Would you show every line from the records that holds "strings"?

### DATASET EXTRACT

*** Begin section ***

(** * Escrow batching agent

    A shallow embedding of [Archive/src/agents/escrow_batching_agent.py]
    and the properties of its escrow ledger, batch aggregation and
    settlement state machine.

    Conventions of the embedding.
    - The five [StableBTreeMap]s of the module are the five fields of
      [Store]; every canister method is a function from a store to a
      result and a store.
    - Kybra's [nat64] is Python's [int] and [text] is [str]; they are [Z]
      and [string] here, [Opt[t]] is [option t].
    - Field [f] of record [R] carries a short prefix of [R] ([cfg_], [pay_],
      [bat_], [pda_], [sc_], [met_]), since the records share field names.
    - What a call reads from outside the store is an [Env]: the value of
      [ic.time()] (constant during one message) and the two draws that
      [settle_batch] takes from [random]. Python's [hash] on strings and
      [str] of the payload dictionary belong to the interpreter the canister
      runs in: they are the two fields of the class [Runtime]. *)

From Stdlib Require Import ZArith String Ascii SpecFloat Lia.
From stdpp Require Import gmap strings list fin_maps pretty.

Local Open Scope string_scope.
Local Open Scope Z_scope.

(** ** Records *)

Inductive ApiTier := free | business | enterprise.

Record MerchantConfig := {
  cfg_merchant_id : string;
  cfg_merchant_address : string;
  cfg_api_key : string;
  cfg_tier : ApiTier;
  cfg_batching_enabled : bool;
  cfg_batch_frequency : string;
  cfg_batch_day : option Z;
  cfg_batch_time : string;
  cfg_min_batch_amount : Z;
  cfg_max_batch_amount : Z;
  cfg_auto_settle : bool;
  cfg_created_at : string;
  cfg_updated_at : string
}.

Record BatchPayment := {
  pay_payment_id : string;
  pay_merchant_id : string;
  pay_user_wallet : string;
  pay_amount : Z;
  pay_currency : string;
  pay_timestamp : string;
  pay_status : string;
  pay_batch_id : option string;
  pay_transaction_hash : option string;
  pay_error_message : option string
}.

Record Batch := {
  bat_batch_id : string;
  bat_merchant_id : string;
  bat_total_amount : Z;
  bat_payment_count : Z;
  bat_created_at : string;
  bat_scheduled_at : string;
  bat_settled_at : option string;
  bat_status : string;
  bat_transaction_hash : option string;
  bat_gas_used : option Z;
  bat_gas_cost : option Z;
  bat_error_message : option string
}.

Record EscrowPDA := {
  pda_pda_address : string;
  pda_merchant_id : string;
  pda_total_balance : Z;
  pda_pending_batches : Z;
  pda_created_at : string;
  pda_last_settlement : option string;
  pda_is_active : bool
}.

Record BatchingMetrics := {
  met_total_batches_processed : Z;
  met_total_volume_batched : Z;
  met_gas_cost_savings : Z;
  met_average_batch_size : Z;
  met_merchants_active : Z;
  met_pending_amount : Z;
  met_settlement_success_rate : Z
}.

Record SettleConfig := {
  sc_max_gas_price : Z;
  sc_priority_fee : Z;
  sc_retry_attempts : Z;
  sc_settlement_timeout : Z;
  sc_emergency_pause : bool
}.

(** ** Stable storage *)

Record Store := {
  merchant_configs_storage : gmap string MerchantConfig;
  batch_payments_storage : gmap string BatchPayment;
  batches_storage : gmap string Batch;
  escrow_pdas_storage : gmap string EscrowPDA;
  settle_config_storage : gmap string SettleConfig
}.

*** End section ***

### SOLUTION FOR THIS TASK
      [settle_batch] takes from [random]. Python's [hash] on strings and
From stdpp Require Import gmap strings list fin_maps pretty.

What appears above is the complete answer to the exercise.